Bases: gpflow.kernels.stationaries.IsotropicStationary

The Matern 3/2 kernel. Functions drawn from a GP with this kernel are once differentiable. The kernel equation is

k(r) = σ² (1 + √3r) exp{-√3 r}

where: r is the Euclidean distance between the input points, scaled by the lengthscales parameter ℓ, σ² is the variance parameter.

Parameters

variance (Union[ndarray[Any, Any], Tensor, Variable, Parameter]) –
lengthscales (Union[ndarray[Any, Any], Tensor, Variable, Parameter]) –
kwargs (Any) –

gpflow.kernels.Matern52#

class gpflow.kernels.Matern52(variance=1.0, lengthscales=1.0, **kwargs)[source]#

Bases: gpflow.kernels.stationaries.IsotropicStationary

The Matern 5/2 kernel.

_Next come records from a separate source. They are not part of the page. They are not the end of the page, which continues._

(* ===== verification/TcpServerProps.v ===== *)
(** * The properties of the server (src/net/TcpServer.cc)

    The invariant that ties the phase of every connection to the server's map
    and to the functors that wait in the loops, and what it means. *)
From S2P Require Import Prelude Posix Channel InetAddress Sockets EventLoopThreadPool TcpServer.
Open Scope string_scope.
Open Scope list_scope.
Open Scope Z_scope.

(** The connection a functor is for. *)
Definition about (f : sfunctor) : option nat :=
  match f with
  | Listen => None
  | ConnectEstablished c | RemoveConnectionInLoop c | ConnectDestroyed c => Some c
  end.

(** Somebody holds a [shared_ptr] to the connection: the map or a functor. *)
Definition held (c : nat) (s : Server) : Prop :=
  (∃ n, connections_ s !! n = Some c) ∨ ∃ l f, f ∈ queue_of l s ∧ about f = Some c.

Definition connName (name : string) (id : Z) : string := name +:+ "-" +:+ pretty id.

Lemma connName_inj name i j : connName name i = connName name j → i = j.
Proof. unfold connName. intros H%(inj (String.append name)). injection H. apply (inj pretty). Qed.

(** Taking the facts about connections apart. *)
Ltac conn_facts :=
  repeat match goal with
  | H : ∃ _, _ |- _ => destruct H
  | H : _ ∧ _ |- _ => destruct H
  | H1 : conns ?s !! ?c = Some ?x, H2 : conns ?s !! ?c = Some ?y |- _ =>
      assert (x = y) by congruence; clear H2; subst
  end; try congruence; try done.

Section proofs.
Context `{!Os} (startLoop : nat → ptr).
Implicit Types (s : Server) (conn : Conn) (c : nat) (l : ptr) (f : sfunctor).

(** The server knows the connection by its name. *)
Definition mapped c conn s : Prop := connections_ s !! conn_name conn = Some c.

(** Where a functor may wait. *)
Definition functor_ok l f s : Prop :=
  match f with
  | Listen => False
  | ConnectEstablished c =>
      ∃ conn, conns s !! c = Some conn ∧ conn_phase conn = Connecting ∧ l = conn_loop conn
  | RemoveConnectionInLoop c =>
      ∃ conn, conns s !! c = Some conn ∧ conn_phase conn = Closed ∧ l = loop_ s ∧ mapped c conn s
  | ConnectDestroyed c =>
      ∃ conn, conns s !! c = Some conn ∧ conn_phase conn = Closed ∧ l = conn_loop conn ∧
        ¬ mapped c conn s
  end.

(** What the server and the loops hold of a connection in each phase. *)
Definition phase_ok c conn s : Prop :=
  match conn_phase conn with
  | Connecting => mapped c conn s ∧ ConnectEstablished c ∈ queue_of (conn_loop conn) s
  | Connected => mapped c conn s
  | Closed =>
      mapped c conn s ∧ RemoveConnectionInLoop c ∈ queue_of (loop_ s) s ∨
      ¬ mapped c conn s ∧ ConnectDestroyed c ∈ queue_of (conn_loop conn) s
  | Destroyed => ¬ mapped c conn s
  end.

(** The invariant, except for what is held of the connection [x], for which
    no functor waits. *)
Record inv_but (x : option nat) s : Prop := {
  si_pool : pool_ok startLoop (threadPool_ s);
  si_base : baseLoop_ (threadPool_ s) = loop_ s;
  si_started : started_ (threadPool_ s) = srv_started s;
  si_next : nextConnId_ s = 1 + zlen (conns s);
  si_bound : nextConnId_ s ≤ 2 ^ 31 - 1;
  si_names c conn : conns s !! c = Some conn → conn_name conn = connName (name_ s) (1 + Z.of_nat c);
  si_map n c : connections_ s !! n = Some c → ∃ conn, conns s !! c = Some conn ∧ conn_name conn = n;
  si_nodup l : NoDup (queue_of l s);
  si_queued l f : f ∈ queue_of l s → functor_ok l f s;
  si_none c l f : x = Some c → f ∈ queue_of l s → about f ≠ Some c;
  si_phase c conn : x ≠ Some c → conns s !! c = Some conn → phase_ok c conn s;
}.
Abbreviation server_inv := (inv_but None).

(** ** Queues *)

Lemma queue_of_put l l' q s :
  queue_of l' (put_queue l q s) = if decide (l' = l) then q else queue_of l' s.
Proof.
  unfold queue_of, put_queue, set_queues. cbn. rewrite lookup_insert.
  repeat case_decide; congruence || done.
Qed.

Definition push l f s : Server := put_queue l (queue_of l s ++ [f]) s.

Lemma elem_push l f l' f' s :
  f' ∈ queue_of l' (push l f s) ↔ f' ∈ queue_of l' s ∨ l' = l ∧ f' = f.
Proof.
  unfold push. rewrite queue_of_put. case_decide; [subst|naive_solver].
  rewrite elem_of_app, list_elem_of_singleton. naive_solver.
Qed.

Lemma NoDup_push l f s :
  (∀ l', NoDup (queue_of l' s)) → f ∉ queue_of l s → ∀ l', NoDup (queue_of l' (push l f s)).
Proof.
  intros Hnd Hf l'. unfold push. rewrite queue_of_put. case_decide; [subst|done].
  apply NoDup_app. split_and!; [done| |apply NoDup_singleton].
  intros f' Hf' ->%list_elem_of_singleton. done.
Qed.

(** At most one functor waits for a connection. *)
Lemma unique_functor x s l l' f f' c :
  inv_but x s → f ∈ queue_of l s → f' ∈ queue_of l' s → about f = Some c → about f' = Some c →
  f' = f ∧ l' = l.
Proof.
  intros Hinv Hf%(si_queued _ _ Hinv) Hf'%(si_queued _ _ Hinv) Ha Ha'.
  destruct f; inversion Ha; subst; destruct f'; inversion Ha'; subst; cbn in *; conn_facts;
    split; congruence.
Qed.

(** ** How the invariant is taken apart and put together *)

Lemma pop_inv s l f q c :
  server_inv s → queue_of l s = f :: q → about f = Some c → inv_but (Some c) (put_queue l q s).
Proof.
  intros Hinv Hq Hf.
  assert (∀ l' f', f' ∈ queue_of l' (put_queue l q s) ↔
    f' ∈ queue_of l' s ∧ (f' ≠ f ∨ l' ≠ l)) as Hin.
  { intros l' f'. rewrite queue_of_put. case_decide as Hl; [subst|naive_solver].
    pose proof (si_nodup _ _ Hinv l) as Hnd. rewrite Hq in *.
    apply NoDup_cons in Hnd as [Hnot _]. rewrite elem_of_cons. naive_solver. }
  pose proof Hinv as [? ? ? ? ? ? ? Hnd Hqd Hnone Hph]. split; try done.
  - intros l'. rewrite queue_of_put. case_decide; [|done]. specialize (Hnd l). rewrite Hq in Hnd.
    by apply NoDup_cons in Hnd as [_ ?].
  - intros l' f' [Hf' _]%Hin. by apply Hqd in Hf'.
  - intros c' l' f' [= <-] [Hf' Hne]%Hin Habout.
    destruct (unique_functor None s l l' f f' c) as [-> ->]; try done; [|naive_solver].
    rewrite Hq. apply list_elem_of_here.
  - intros c' conn Hc' Hconn. specialize (Hph c' conn ltac:(done) Hconn).
    unfold phase_ok in *. change (loop_ (put_queue l q s)) with (loop_ s).
    change (mapped c' conn (put_queue l q s)) with (mapped c' conn s).
    assert (∀ f', about f' = Some c' → f' ≠ f) as Hne by (intros f' Ha ->; congruence).
    destruct (conn_phase conn); rewrite ?Hin; try done; naive_solver.
Qed.

Lemma connected_inv s c conn :
  server_inv s → conns s !! c = Some conn → conn_phase conn = Connected → inv_but (Some c) s.
Proof.
  intros Hinv Hc Hph. pose proof Hinv as []. split; try done; [|auto].
  intros c' l f [= <-] Hf%(si_queued _ _ Hinv) Ha.
  destruct f; inversion Ha; subst; cbn in Hf; conn_facts.
Qed.

Lemma lookup_update c g c' s :
  conns (update_conn c g s) !! c' = if decide (c' = c) then g <$> conns s !! c' else conns s !! c'.
Proof.
  unfold update_conn. cbn. rewrite list_lookup_alter.
  repeat case_decide; subst; done.
Qed.

Lemma functor_ok_other l f s s' c :
  about f ≠ Some c → loop_ s' = loop_ s →
  (∀ c', c' ≠ c → conns s' !! c' = conns s !! c') →
  (∀ c' conn, c' ≠ c → conns s !! c' = Some conn → mapped c' conn s' ↔ mapped c' conn s) →
  functor_ok l f s → functor_ok l f s'.
Proof.
  intros Ha Hloop Hconns Hmap. destruct f as [|c'|c'|c']; cbn in *; [done|..];
    (assert (c' ≠ c) by congruence); rewrite Hconns, ?Hloop by done; naive_solver.
Qed.

(** Anything may happen to the connection that is left out. *)
Lemma change_inv c s s' :
  inv_but (Some c) s → threadPool_ s' = threadPool_ s → loop_ s' = loop_ s → name_ s' = name_ s →
  srv_started s' = srv_started s → nextConnId_ s' = nextConnId_ s → queues s' = queues s →
  length (conns s') = length (conns s) →
  (∀ c', c' ≠ c → conns s' !! c' = conns s !! c') →
  (∀ conn, conns s' !! c = Some conn → conn_name conn = connName (name_ s) (1 + Z.of_nat c)) →
  (∀ c' conn, c' ≠ c → conns s !! c' = Some conn → mapped c' conn s' ↔ mapped c' conn s) →
  (∀ n c', connections_ s' !! n = Some c' → ∃ conn, conns s' !! c' = Some conn ∧ conn_name conn = n) →
  inv_but (Some c) s'.
Proof.
  intros [? ? ? ? ? Hnames Hmap Hnd Hqd Hnone Hph] Hpool Hloop Hname Hst Hnext Hqs Hlen Hconns Hcn
    Hm Hmap'.
  assert (∀ l, queue_of l s' = queue_of l s) as Hq by (intros l; unfold queue_of; by rewrite Hqs).
  split; rewrite ?Hpool, ?Hloop, ?Hname, ?Hst, ?Hnext, ?Hlen; try done.
  - intros c' conn. destruct (decide (c' = c)) as [->|Hne]; [apply Hcn|].
    rewrite Hconns by done. apply Hnames.
  - intros l. rewrite Hq. done.
  - intros l f. rewrite Hq. intros Hf. eapply functor_ok_other; try done; [by eapply Hnone|auto].
  - intros c' l f Hc'. rewrite Hq. by apply Hnone.
  - intros c' conn Hc' Hconn. assert (c' ≠ c) by congruence. rewrite Hconns in Hconn by done.
    specialize (Hph c' conn Hc' Hconn). unfold phase_ok in *. specialize (Hm c' conn ltac:(done) Hconn).
    destruct (conn_phase conn); rewrite ?Hloop, ?Hq; tauto.
Qed.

Functions drawn from a GP with this kernel are twice differentiable. The kernel equation is

k(r) = σ² (1 + √5r + 5/3r²) exp{-√5 r}

where: r is the Euclidean distance between the input points, scaled by the lengthscales parameter ℓ, σ² is the variance parameter.

Parameters

variance (Union[ndarray[Any, Any], Tensor, Variable, Parameter]) –
lengthscales (Union[ndarray[Any, Any], Tensor, Variable, Parameter]) –
kwargs (Any) –

gpflow.kernels.MultioutputKernel#

class gpflow.kernels.MultioutputKernel(active_dims=None, name=None)[source]#

Bases: gpflow.kernels.base.Kernel

Multi Output Kernel class. This kernel can represent correlation between outputs of different datapoints. Therefore, subclasses of Mok should implement K which returns:

[N, P, N, P] if full_output_cov = True
[P, N, N] if full_output_cov = False

and K_diag returns:

[N, P, P] if full_output_cov = True
[N, P] if full_output_cov = False

The full_output_cov argument holds whether the kernel should calculate the covariance between the outputs. In case there is no correlation but full_output_cov is set to True the covariance matrix will be filled with zeros until the appropriate size is reached.

Parameters

active_dims (Union[slice, Sequence[int], None]) –
name (Optional[str]) –

abstract K(X, X2=None, full_output_cov=True)[source]#

Returns the correlation of f(X) and f(X2), where f(.) can be multi-dimensional.

Parameters

X (Union[ndarray[Any, Any], Tensor, Variable, Parameter]) – data matrix, [N1, D]
X2 (Union[ndarray[Any, Any], Tensor, Variable, Parameter, None]) – data matrix, [N2, D]
full_output_cov (bool) – calculate correlation between outputs.

Return type

Tensor

Returns

cov[f(X), f(X2)] with shape:

[N1, P, N2, P] if full_output_cov = True
[P, N1, N2] if full_output_cov = False

abstract K_diag(X, full_output_cov=True)[source]#

Returns the correlation of f(X) and f(X), where f(.) can be multi-dimensional.

Parameters

X (Union[ndarray[Any, Any], Tensor, Variable, Parameter]) – data matrix, [N, D]
full_output_cov (bool) – calculate correlation between outputs.

Return type

Tensor

Returns

var[f(X)] with shape:

[N, P, N, P] if full_output_cov = True
[N, P] if full_output_cov = False

abstract property latent_kernels: Tuple[gpflow.kernels.base.Kernel, ...]#

The underlying kernels in the multioutput kernel

Return type: Tuple[Kernel, ...]

abstract property num_latent_gps: int#

The number of latent GPs in the multioutput kernel

Return type: int

gpflow.kernels.Periodic#

class gpflow.kernels.Periodic(base_kernel, period=1.0)[source]#

Bases: gpflow.kernels.base.Kernel

The periodic family of kernels. Can be used to wrap any Stationary kernel to transform it into a periodic version. The canonical form (based on the SquaredExponential kernel) can be found in Equation (47) of

D.J.C.MacKay. Introduction to Gaussian processes. In C.M.Bishop, editor, Neural Networks and Machine Learning, pages 133–165. Springer, 1998.

The derivation can be achieved by mapping the original inputs through the transformation u = (cos(x), sin(x)).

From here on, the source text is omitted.